在一些实施方案中,提供了存储一个或多个程序的非暂时性计算机可读存储介质,所述一个或多个程序包括指令,所述指令在由电子设备的一个或多个处理器执行时使电子设备实施本文所述的任何方法。
在一些实施方案中,提供了用于优化在宿主中表达蛋白质的核酸序列的系统,系统包括:一个或多个处理器;内存;以及一个或多个程序,其中所述一个或多个程序存储在内存中并且被配置为由所述一个或多个处理器执行,所述一个或多个程序包括用于实施本文所述的任何方法的指令。
在一些实施方案中,提供了用于优化在宿主中表达蛋白质的核酸序列的电子设备,该设备包括用于实施本文所述的任何方法的工具(means)。
在一些实施方案中,提供了存储在可记录介质上的用于优化在宿主中表达蛋白质的核酸序列的程序产品,该程序产品包括用于实施本文所述的任何方法的计算机软件。
在一些实施方案中,提供了分离的核酸分子,所述分离的核酸分子包含从本文所述的任何方法获得的优化的核酸序列。
在一些实施方案中,提供了包含上述分离的核酸分子的载体。
在一些实施方案中,提供了包含上述分离的核酸分子或上述载体的重组宿主细胞。
在一些实施方案中,提供了用于使蛋白质在宿主细胞中表达的方法,该方法包括:(a)使用本文所述的任何方法获得在宿主细胞中表达所述蛋白质的优化的核酸序列,(b)合成包含优化的核酸序列的核酸分子;(c)将核酸分子引入到宿主细胞中以获得重组宿主细胞;和(d)在使得所述蛋白质能够从优化的核酸序列表达的条件下培养重组宿主细胞。
附图说明
图1描绘了根据一些实施方案的密码子优化的示例过程的框图。
图2a描绘了根据一些实施方案的用于构建和执行用于优化在宿主中表达蛋白质的序列(例如,核酸序列)的算法的示例性流水线。
图2b描绘了根据一些实施方案的遗传算法的示例性一般工作流程。
图3描述了根据一些实施方案的优化的gfp和jnk3a1相对于其野生型的蛋白质印迹结果。
图4描绘了根据一些实施方案的示例性电子设备。
具体实施方式
本发明提供了用于改善基因在各种宿主中的重组表达的增强的密码子优化,所述宿主包括但不限于大肠杆菌、cho、hek293、酵母、昆虫、无细胞表达系统等。
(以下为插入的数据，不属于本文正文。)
(** The refinement over an exchange without loss, for a token that the
    removal of the Bearer prefix leaves as it is. *)
Lemma refines_over_exchange (self : Client.RemoteLLM) (host : string)
    (uptime : number) (op : operation) (w w' : world S) (v : value) :
  (forall token, Client.authToken self = Some token ->
                 starts_with_space token = false) ->
  URL_pathname (path_of op) ("http://" ++ or_string (Some host) "localhost")
  = Ok (path_of op) ->
  (forall b, request_envelope op = Some b -> wire_ok b) ->
  direct llm op w = (Ok (Some v), w') ->
  wire_ok (response_envelope op v) ->
  remote
    (exchange (Client.baseUrl self) host
       (Server.handler llm (Client.authToken self) uptime))
    self op w
  = (Ok (Some v), w').
Proof.
  intros Hstart Hurl Hreq Hdirect Hresp.
  assert (Hpost : forall path body c r s,
    path_of op = path -> string_truthy path = true ->
    request_envelope op = Some body -> body <> JNull ->
    called path body = Some c ->
    perform llm c (engine_state w) = (Ok r, s) ->
    response_envelope op v = wrapped c r ->
    Client.post
      (exchange (Client.baseUrl self) host
         (Server.handler llm (Client.authToken self) uptime))
      self path body w
    = (Ok (wrapped c r), after w c s)).
  { intros path body c r s Hp Htruthy Hbody Hnull Hcalled Hrun Hwrap.
    apply post_served; try assumption.
    - rewrite <- Hp. exact Hurl.
    - apply Hreq. exact Hbody.
    - rewrite <- Hwrap. exact Hresp. }
  destruct op as [text options | texts | prompt options | query options
                  | query documents options | text | text | tokens | model | ];
    cbn [path_of request_envelope response_envelope remote] in *;
    engine_returns Hdirect;
    unfold Client.embed, Client.embedBatch, Client.generate,
      Client.expandQuery, Client.rerank, Client.tokenize,
      Client.countTokens, Client.detokenize, Client.modelExists,
      Client.getDeviceInfo;
    unfold bind at 1.
  - rewrite (Hpost _ _ (CallEmbed (Some (JStr text)) options) r s
               eq_refl eq_refl eq_refl);
      solve [reflexivity | discriminate | exact Hrun
             | destruct options; reflexivity].
  - rewrite (Hpost _ _ (CallEmbedBatch (Some (JArr (map JStr texts)))) r s
               eq_refl eq_refl eq_refl);
      solve [reflexivity | discriminate | exact Hrun].
  - rewrite (Hpost _ _ (CallGenerate (Some (JStr prompt)) options) r s
               eq_refl eq_refl eq_refl);
      solve [reflexivity | discriminate | exact Hrun
             | destruct options; reflexivity].
  - rewrite (Hpost _ _ (CallExpandQuery (Some (JStr query)) options) r s
               eq_refl eq_refl eq_refl);
      solve [reflexivity | discriminate | exact Hrun
             | destruct options; reflexivity].
  - rewrite (Hpost _ _
               (CallRerank (Some (JStr query)) (Some (JArr documents))
                  options) r s eq_refl eq_refl eq_refl);
      solve [reflexivity | discriminate | exact Hrun
             | destruct options; reflexivity].
  - rewrite (Hpost _ _ (CallTokenize (Some (JStr text)))
               (JArr (map JNum r)) s
               eq_refl eq_refl eq_refl);
      solve [reflexivity | discriminate
             | unfold perform, bind; rewrite Hrun; reflexivity].
  - rewrite (Hpost _ _ (CallCountTokens (Some (JStr text)))
               (JNum r) s eq_refl eq_refl eq_refl);
      solve [reflexivity | discriminate
             | unfold perform, bind; rewrite Hrun; reflexivity].
  - rewrite (Hpost _ _ (CallDetokenize (Some (JArr (map JNum tokens))))
               (JStr r) s eq_refl eq_refl eq_refl);
      solve [reflexivity | discriminate
             | unfold perform, bind; rewrite Hrun; reflexivity].
  - rewrite (Hpost _ _ (CallModelExists (Some (JStr model))) r s
               eq_refl eq_refl eq_refl);
      solve [reflexivity | discriminate | exact Hrun].
  - rewrite (get_device_served self host uptime r s w Hstart Hurl Hrun Hresp).
    reflexivity.
Qed.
根据本发明的示例性系统收集表达系统的高度表达的基因,提取基本序列特征,复制目标序列(例如,核酸序列)中的有益综合模式,并去除不利特征以改善靶基因在表达系统中的表达。
目前,多种密码子优化工具已被开发并汇总在下表1中。这些工具已经考虑了多个,优选大多数或所有的参数和因素,包括密码子使用(例如密码子适应指数[cai]、密码子的有效数目[enc]、相对同义密码子使用[rscu]和同义密码子使用顺序[scuo])、密码子对、trna使用(例如trna适应指数[tai])、gc含量、核糖体结合位点(rbs)、隐藏终止密码子、基序避免、限制性位点去除、基因的mrna二级结构(例如mrna自由能)和亲水性指数优化,以便在细菌、酵母、昆虫和哺乳动物细胞的密码子优化过程中促进表达。
表1
然而,由于有这么多因素可以视为关键点,所以如何平衡它们仍然是一个挑战,因为这是一个多目标优化问题,但目标可能会相互冲突。另一方面,在考虑时忽略一个或多个因素或参数可能会导致靶基因在表达系统中的低表达或无表达。
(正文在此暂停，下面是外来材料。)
(** * Order execution and position risk engine of nof1.ai

    A shallow embedding of the trading core (TypeScript):
      - src/unnamed/part_003 (risk control)     [checkDailyLossLimit]
      - src/lib/ai/learning-feedback.ts         [getDynamicRiskAdjustment]
      - src/lib/trading/biance.ts               [adjustPrecision], [checkMinNotional],
                                                [getPositionMode], [buy]
      - src/lib/trading/sell.ts                 [adjustPrecision], [sell]
      - src/unnamed/part_002 (imported as ./stop-loss-take-profit-official)
                                                [getPositionMode],
                                                [cancelStopLossTakeProfitForPosition],
                                                [setStopLossTakeProfit]
      - src/lib/trading/binance-official.ts     [getBinanceInstance], [ensureTimeSync]

    and, beyond these:
      - src/unnamed/part_003                    [checkBuyRisk]
      - src/unnamed/part_002                    [fetchPositions] (the conversion),
                                                [cancelStopLossTakeProfit],
                                                [updateTrailingStop],
                                                [setAutoStopLossTakeProfitForAll]
      - src/lib/trading/account-information-and-performance.ts
                                                [getAccountInformationAndPerformance],
                                                [checkAndRecordClosedPositions]
      - src/lib/ai/learning-feedback.ts         [analyzeTradeOutcome], [getLearningStats]
      - src/lib/trading/binance-official.ts     [syncServerTime], [getAdjustedTimestamp],
                                                [withRetry], [fetchJson]
      - src/app/api/cron/20-seconds-metrics-interval/route.ts
                                                the stored metrics

    JavaScript numbers are IEEE 754 binary64 values; they are modelled by the
    standard library's [spec_float] at precision 53 and exponent bound 1024,
    so every arithmetic step rounds the way the program does.  Calls to the
    exchange are answered by an oracle that sees the history of the run; each
    call, each sleep and the one warning that matters are recorded in a trace. *)

From Stdlib Require Import ZArith List Ascii String Bool Lia.
From Stdlib Require Import Floats.SpecFloat.
Import ListNotations.
Open Scope Z_scope.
本文提供了使用多目标优化算法考虑和平衡多种因素的增强密码子优化的系统和方法。根据一些实施方案,密码子优化尤其基于三个目标:(i)首先如何分配某些氨基酸的同义密码子的计数,(ii)如何将同义密码子置于其最合适的位置,以及(iii)如何减少不利但意外产生的子序列和/或基序。在一些实施方案中,这三个目标被量化为协调指数、密码子背景指数和离群指数。在优化过程中,使用多目标算法如非支配排序遗传算法iii(nsga-iii)或其变型来考虑目标。具体而言,对于给定的候选核酸序列,可以参考高度表达的基因的已知特征来计算目标。在一些实施方案中,在基因合成和蛋白质表达之前,从一个或多个优化的序列中去除各种已知的不利基序和/或特征(例如,从文献中鉴定的)。
因此,本发明提供了系统方法,由此优选影响蛋白质表达的所有或大部分参数和因素(包括但不限于密码子协调性、密码子使用(例如同义密码子分布)、密码子背景指数、顺式作用mrna去稳定基序、rna酶剪接位点、gc含量、核糖体结合位点(rbs)、基因的mrna二级结构(例如mrna自由能)和重复元件)都被考虑到,以改进和优化核酸,从而促进基因在表达系统中,诸如在包括真核和原核细胞(如哺乳动物、昆虫、酵母、细菌、藻类)在内的表达宿主细胞中,以及在无细胞表达系统中的蛋白质表达。
因此,本发明在一个方面中提供了使用nsga-iii算法或其变型优化多个(例如,多于2个)目标的改善重组蛋白表达的序列优化方法。在另一方面,提供了用于在基因合成和蛋白质表达之前(例如,在完成nsga-iii算法的迭代之后)从核酸序列中去除不利基序和特征的方法。还提供了用于量化和计算优化算法中的多个目标的方法,以及用于鉴定要减少或去除的不利基序和特征的方法。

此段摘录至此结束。